There isn't an exact moment where I remember my parents telling me I was adopted. I can just remember always knowing that I was. It rarely made me feel different or out of place with my family. My sister wasn't adopted, but I received the same unconditional love growing up alongside her. My parents treated us the same, and I am thankful for that, and for them not keeping my past a secret from me. We became a full family like any other, just with a little twist.
My sister and I were your typical siblings growing up—fighting, playing, crying, laughing, a couple punching fights here or there, (ones I never won because she was five years older than me and a lot larger), and I was always that annoying little sister that wanted to be with her doing all the things she was doing. As we grew up, we became closer and closer. She went off to college, and I found myself being the only child in the house during the time she was away. She would call home occasionally, or we would go visit, and I would be so excited to see her. It was always bittersweet because I wanted to stay with her. Going home saddened me, thoughts of not seeing her for a couple more weeks would sink in, and I found myself missing her the second we drove away. She was my big sister and we may not be sisters by blood, but our bond was growing stronger every day. Now that we are both a lot older, we continue to grow even closer and make more memories together. We see each other a lot more now, and we have our little moments of bonding and being sisters. She has three little furry babies that I love with all my heart and a wonderful husband. She will always be my big sister, and we will always look to one another for everything until we are old ladies sitting in rocking chairs in a nursing home together.
My adoptive parents have always been my family. Family has a different meaning to me growing up as an adopted child. I realized rather quick that being adopted doesn't mean anything bad, and that my parents loved me so much, they decided to fly across the world to bring me home as their other little girl. As I got older, I felt more regarding my past and my present. I realized that although my adoptive mother didn't give birth to me, she was just as much of a mother to me as my biological mother was. I always seemed to have a strong bond with my dad and he treated me as I was his biological daughter like my sister was. I never felt as though they treated me different—they accepted me as I was. They chose me and I chose them.
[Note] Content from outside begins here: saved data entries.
(** X1.  Whatever the request and whatever the remote service, the clock
    and the random source do, each of the five handlers returns a response
    (no exception leaves it), and the status of that response is one of
    200, 400, 401, 403, 404, 429, 500; [handleActivityResponse] only ever
    answers 200, 400 or 500, and the older [manageLicense/index.ts] never
    answers 429. *)
Theorem handlers_always_answer :
  forall (w : World) (st : St),
    (forall request, exists st' r,
       ManageLicense.manageLicense request w st = (st', inr r) /\
       In (status r) [200; 400; 401; 403; 404; 429; 500]) /\
    (forall body, exists st' r,
       SendEmail.httpTrigger body w st = (st', inr r) /\
       In (status r) [200; 400; 401; 403; 404; 429; 500]) /\
    (forall body, exists st' r,
       ManageLicenseV1.httpTrigger body w st = (st', inr r) /\
       In (status r) [200; 400; 401; 403; 404; 500]) /\
    (forall request, exists st' r,
       HandleActivityResponse.handleActivityResponse request w st = (st', inr r) /\
       In (status r) [200; 400; 500]) /\
    (forall request, exists st' r,
       ResetFreelancerPassword.resetFreelancerPassword request w st = (st', inr r) /\
       In (status r) [200; 400; 401; 403; 404; 429; 500]).
Proof.
  intros w st. repeat split.
  - apply manageLicense_answers.
  - apply sendEmail_answers.
  - apply v1_httpTrigger_answers.
  - apply handleActivityResponse_answers.
  - apply resetFreelancerPassword_answers.
Qed.

(** ** The send-mail function *)

Lemma not_empty_truthy (s : string) : s <> EmptyString -> truthy (Str s) = true.
Proof. destruct s; cbn; congruence. Qed.

(** X2.  A payload whose [recipients] is an empty array, or an array of
    more than 50 entries, is answered with 400 and a structured error, and
    nothing is sent to the remote service. *)
Theorem sendEmail_recipient_bounds :
  forall (w : World) (st : St) (fields : list (string * Value)) (items : list Value),
    lookup "recipients" fields = Arr items ->
    items = [] \/ (50 < List.length items)%nat ->
    rejected (SendEmail.httpTrigger (Obj fields) w st) st.
Proof.
  intros w st fields items Hrec Hbound.
  unfold SendEmail.httpTrigger, SendEmail.httpTrigger_try.
  cbn [truthy negb]. run_monad. cbn [getProp]. rewrite Hrec.
  change (SendEmail.length_of (Arr items)) with (Num (Z.of_nat (List.length items))).
  match goal with |- context [if ?c then _ else _] => destruct c eqn:Hc end.
  - msimpl. eexists _, _. repeat split; reflexivity.
  - assert (Hgt : SendEmail.gt_50 (Num (Z.of_nat (List.length items))) = true).
    { destruct Hbound as [-> | Hlen]; [cbn in Hc; discriminate|].
      unfold SendEmail.gt_50. cbn [toNumber]. apply Z.ltb_lt. lia. }
    rewrite Hgt. msimpl. eexists _, _. repeat split; reflexivity.
Qed.

Lemma sendEmail_recipient_bounds_witness :
  rejected (SendEmail.httpTrigger (Obj Scenario.mail_fields_no_recipient)
              Scenario.directory_world St0) St0 /\
  rejected (SendEmail.httpTrigger (Obj Scenario.mail_fields_crowd)
              Scenario.directory_world St0) St0.
Proof.
  split.
  - apply (sendEmail_recipient_bounds Scenario.directory_world St0
             Scenario.mail_fields_no_recipient [] eq_refl).
    left. reflexivity.
  - apply (sendEmail_recipient_bounds Scenario.directory_world St0
             Scenario.mail_fields_crowd (repeat (Str "a@example.org") 51) eq_refl).
    right. cbn. lia.
Defined.

Section SendMail.

Variables (w : World) (st : St) (fields : list (string * Value)).
Variables (items : list Value) (subject body : string).

Hypothesis Hrecipients : lookup "recipients" fields = Arr items.
Hypothesis Hitems : items <> [].
Hypothesis Hmax : (List.length items <= 50)%nat.
Hypothesis Hsubject : lookup "subject" fields = Str subject.
Hypothesis Hsubject_ne : subject <> EmptyString.
Hypothesis Hbody : lookup "body" fields = Str body.
Hypothesis Hbody_ne : body <> EmptyString.
Hypothesis Hfrom : truthy (lookup "from" fields) = true.

Let n := Num (Z.of_nat (List.length items)).
Let post := sendMail_post fields items subject body.

Lemma sendEmail_run :
  exists lg,
    SendEmail.httpTrigger (Obj fields) w st
    = (mkSt (sent st ++ graph_exchanges w (sent st) post)
            (logs st ++ lg) (S (ticks st)) (draws st),
       match graph_result w (sent st) post with
       | inr _ =>
           inr (mkResponse 200
                  (Obj [("success", Bool true);
                        ("message", Str ("Email sent to " ++ toStr n
                                         ++ " recipient(s)"));
                        ("recipientCount", n);
                        ("timestamp", Str (toISOString (clock w (ticks st))))]))
       | inl e =>
           inr (mkResponse (fst (SendEmail.error_status e))
                  (Obj [("success", Bool false);
                        ("error", Str (snd (SendEmail.error_status e)));
                        ("details", Str (message_or e "Unknown error occurred"));
                        ("timestamp", Str (toISOString (clock w (ticks st))))]))
       end) /\
    forall e, graph_result w (sent st) post = inl e ->
              In (LogError "❌ Error sending email:" e) lg.
Proof.
  assert (Hzero : is_zero n = false).
  { unfold n. cbn. destruct items; [contradiction | reflexivity]. }
  assert (Hgt : SendEmail.gt_50 n = false).
  { unfold n, SendEmail.gt_50. cbn [toNumber]. apply Z.ltb_ge. lia. }
  assert (Hsan : SendEmail.sanitizeHtml (Str body)
                 = inr (SendEmail.sanitize_string body)).
  { unfold SendEmail.sanitizeHtml. now rewrite (not_empty_truthy _ Hbody_ne). }
  unfold SendEmail.httpTrigger, SendEmail.httpTrigger_try,
    SendEmail.httpTrigger_catch.
  cbn [truthy negb]. run_monad. cbn [getProp].
  rewrite Hrecipients, Hsubject, Hbody, Hfrom.
  change (SendEmail.length_of (Arr items)) with n.
  rewrite Hzero, Hgt, (not_empty_truthy _ Hsubject_ne),
    (not_empty_truthy _ Hbody_ne), Hsan.
  cbn [truthy negb orb SendEmail.subject_prefix SendEmail.toRecipients]. msimpl.
  fold (sendMail_post fields items subject body). fold post.
  destruct (graph_result w (sent st) post) as [e|v]; msimpl.
  - destruct (SendEmail.error_status e) as [c m]. msimpl.
    rewrite <- !app_assoc. eexists. split; [reflexivity|].
    intros e' [= <-]. cbn. auto 10.
  - rewrite <- !app_assoc. eexists. split; [reflexivity | discriminate].
Qed.

End SendMail.

Lemma continuation_byte (k : N) :
  units_of_byte (ascii_of_N (128 + k mod 64)) = 0%nat.
Proof.
  assert (Hk : (k mod 64 < 64)%N) by (apply N.mod_lt; discriminate).
  remember (k mod 64)%N as m eqn:Hm. clear Hm k.
  unfold units_of_byte, nat_of_ascii.
  rewrite N_ascii_embedding by lia.
  rewrite N2Nat.inj_add.
  change (N.to_nat 128) with 128%nat.
  assert (Hm : (N.to_nat m < 64)%nat) by lia.
  remember (N.to_nat m) as j eqn:Hj. clear Hj Hk m.
  destruct (Nat.ltb_spec (128 + j) 128); [lia|].
  destruct (Nat.ltb_spec (128 + j) 192); [reflexivity | lia].
Qed.

Lemma high_surrogate_length (b c1 c2 : ascii) :
  utf16_length (high_surrogate b c1 c2) = 1%nat.
Proof.
  unfold high_surrogate. cbn [utf16_length].
  now rewrite !continuation_byte.
Qed.

Lemma utf16_prefix_length (s : string) :
  forall n, (utf16_length (utf16_prefix n s) <= n)%nat.
Proof.
  induction s as [|b s IH]; intros n; cbn [utf16_prefix utf16_length]; [lia|].
  destruct (units_of_byte b) as [|[|u]] eqn:Hb.
  - cbn [utf16_length]. rewrite Hb. apply IH.
  - destruct n as [|n]; cbn [utf16_length]; [lia|].
    rewrite Hb. specialize (IH n). lia.
  - destruct n as [|[|n]]; cbn [utf16_length]; [lia | |].
    + rewrite high_surrogate_length. lia.
    + assert (Hu : units_of_byte b = 2%nat).
      { revert Hb. unfold units_of_byte.
        repeat match goal with
               | |- context [if ?c then _ else _] => destruct c
               end; congruence. }
      rewrite Hu. specialize (IH n). lia.
Qed.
As people found out I was adopted, I seemed to never be able to avoid the never ending questions about who I was, where I came from, and what I want to do about it:
Where were you adopted?
How old were you & when did your parents tell you?
Is your sister adopted?
Do you know your birth parents?
Do you want to know them?
Will you ever go back to find them?
The list of questions could go on for miles. As I was a young girl or even a teenager, when someone asked me about my past, some questions seemed cruel in a way. Not in the way of them saying something mean, or showing judgement, but I never seemed to be ready to know the answers they were asking. I had never really asked my parents questions about my past and who my biological parents were, hadn't thought about traveling across the world to find them, or when I would do such a thing—or even if I wanted to. A part of me always felt that if I mentioned wanting to know more, then I would offend my parents or they would be angry with me. I kept those thoughts to myself and pushed them down into my heart, thinking one day when I'm older, maybe I would revisit the idea. Now that I'm in my 20s and no longer a young girl or a teen, a lot of things have changed, and I found myself once again feeling the need to know more. So I went out and did just that.